Hepatic and renal conjugation (Phase II) enzyme activities in young adult, middle-aged, and senescent male Sprague-Dawley rats.

Acetaminophen (APAP)-induced nephrotoxicity is age dependent in male Sprague-Dawley rats: nephrotoxicity occurs at lower dosages of APAP in 12- to 14-month olds compared with 2- to 3-month olds. The mechanisms responsible for enhanced nephrotoxicity in 12-month-old Sprague-Dawley rats are not entirely clear, but may be related to age-dependent differences in APAP metabolism in liver and/or kidney. Major pathways of hepatic APAP metabolism include sulfation and glucuronidation; glutathione conjugation represents a pathway for detoxification of reactive oxidative APAP metabolites.

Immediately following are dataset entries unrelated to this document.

(** X5: the default cosmology is built anew at each construction: it is an
    object that did not exist before the call, different from the instance,
    and two instances constructed without a cosmology do not share it. *)
Theorem default_cosmology_not_shared (c1 c2 : pyclass) (a1 a2 : init_args)
    (st : state) :
  concrete_subclass c1 →
  concrete_subclass c2 →
  bound (arg_sky_area a1) ≠ VNone →
  bound (arg_sky_area a2) ≠ VNone →
  bound (arg_cosmo a1) = VNone →
  bound (arg_cosmo a2) = VNone →
  ∃ self1 st1 self2 st2 k1 k2,
    instantiate c1 a1 st = (Ret (VRef self1), st1)
    ∧ instantiate c2 a2 st1 = (Ret (VRef self2), st2)
    ∧ attr st2 self1 "cosmo" = Some (VRef k1)
    ∧ attr st2 self2 "cosmo" = Some (VRef k2)
    ∧ heap st !! k1 = None
    ∧ k1 ≠ self1
    ∧ k1 ≠ k2.
Proof.
  intros Hc1 Hc2 Hsky1 Hsky2 Hcosmo1 Hcosmo2.
  destruct (instantiate_default_cosmo c1 a1 st Hc1 Hsky1 Hcosmo1)
    as (k1 & Hk1 & Hnew1 & Hrun1).
  set (st1 := State _ (warnings st ++ [no_cosmo_msg])) in Hrun1.
  destruct (instantiate_default_cosmo c2 a2 st1 Hc2 Hsky2 Hcosmo2)
    as (k2 & Hk2 & Hnew2 & Hrun2).
  assert (Hself1 : is_Some (heap st1 !! new_instance st)).
  { subst st1. cbn [heap]. rewrite lookup_insert_ne by exact Hk1.
    rewrite lookup_insert_eq. eauto. }
  assert (Hne : new_instance st ≠ new_instance st1).
  { intros Heq. rewrite Heq, new_instance_fresh in Hself1.
    destruct Hself1 as [? ?]. discriminate. }
  eexists _, _, _, _, k1, k2.
  split; [exact Hrun1 |]. split; [exact Hrun2 |]. split; [| split; [| split; [| split]]].
  - unfold attr. cbn [heap].
    rewrite lookup_insert_ne
      by (intros ->; subst st1; cbn [heap] in Hnew2;
          rewrite lookup_insert_ne, lookup_insert_eq in Hnew2 by exact Hk1;
          discriminate).
    rewrite lookup_insert_ne by congruence.
    subst st1. cbn [heap]. rewrite lookup_insert_ne by exact Hk1.
    rewrite lookup_insert_eq. cbn. apply lookup_insert_eq.
  - rewrite attr_insert_ne by congruence. apply lookup_insert_eq.
  - exact Hnew1.
  - exact Hk1.
  - intros ->. subst st1. cbn [heap] in Hnew2.
    rewrite lookup_insert_eq in Hnew2. discriminate.
Qed.

Lemma default_cosmology_not_shared_witness :
  concrete_subclass GalaxyPop_cls
  ∧ bound (arg_sky_area (args_sky_area_only (VFloat 0.1))) ≠ VNone
  ∧ bound (arg_sky_area args_supernova) ≠ VNone
  ∧ bound (arg_cosmo (args_sky_area_only (VFloat 0.1))) = VNone
  ∧ bound (arg_cosmo args_supernova) = VNone
  ∧ ∃ self1 st1 self2 st2 k1 k2,
      instantiate GalaxyPop_cls (args_sky_area_only (VFloat 0.1)) st_with_cosmo
      = (Ret (VRef self1), st1)
      ∧ instantiate GalaxyPop_cls args_supernova st1 = (Ret (VRef self2), st2)
      ∧ attr st2 self1 "cosmo" = Some (VRef k1)
      ∧ attr st2 self2 "cosmo" = Some (VRef k2)
      ∧ heap st_with_cosmo !! k1 = None
      ∧ k1 ≠ self1
      ∧ k1 ≠ k2.
Proof.
  split; [concrete_by_computation |]. split; [discriminate |].
  split; [discriminate |]. split; [reflexivity |]. split; [reflexivity |].
  apply (default_cosmology_not_shared GalaxyPop_cls GalaxyPop_cls
           (args_sky_area_only (VFloat 0.1)) args_supernova st_with_cosmo);
    [concrete_by_computation | concrete_by_computation
    | discriminate | discriminate | reflexivity | reflexivity].
Defined.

The present studies were designed to quantify in vitro activity of three Phase II enzyme activities: glutathione S-transferase using 1-chloro-2,4-dinitrobenzene as substrate, UDP-glucuronyl transferase using APAP as substrate, and sulfotransferase using APAP as substrate, in subcellular fractions of liver and kidney of 3-, 12-, 18-, and 30-month-old naive male Sprague-Dawley rats. In liver, glutathione S-transferase, UDP glucuronyl transferase, and sulfotransferase activities were not significantly different in rats from 3 through 30 months of age. Renal UDP glucuronyl transferase and sulfotransferase activities were similar in rats from 3 through 30 months of age. In contrast, renal glutathione S-transferase activity was characterized by a lower Km in 12- and 30-month olds when compared with 3-month olds. These data suggest that the reduced total systemic clearance of APAP in 12-month-old male Sprague-Dawley rats previously observed cannot be attributed to age-dependent differences in hepatic APAP metabolism. In addition, it is unlikely that differences in renal APAP metabolism contribute to age-dependent APAP nephrotoxicity.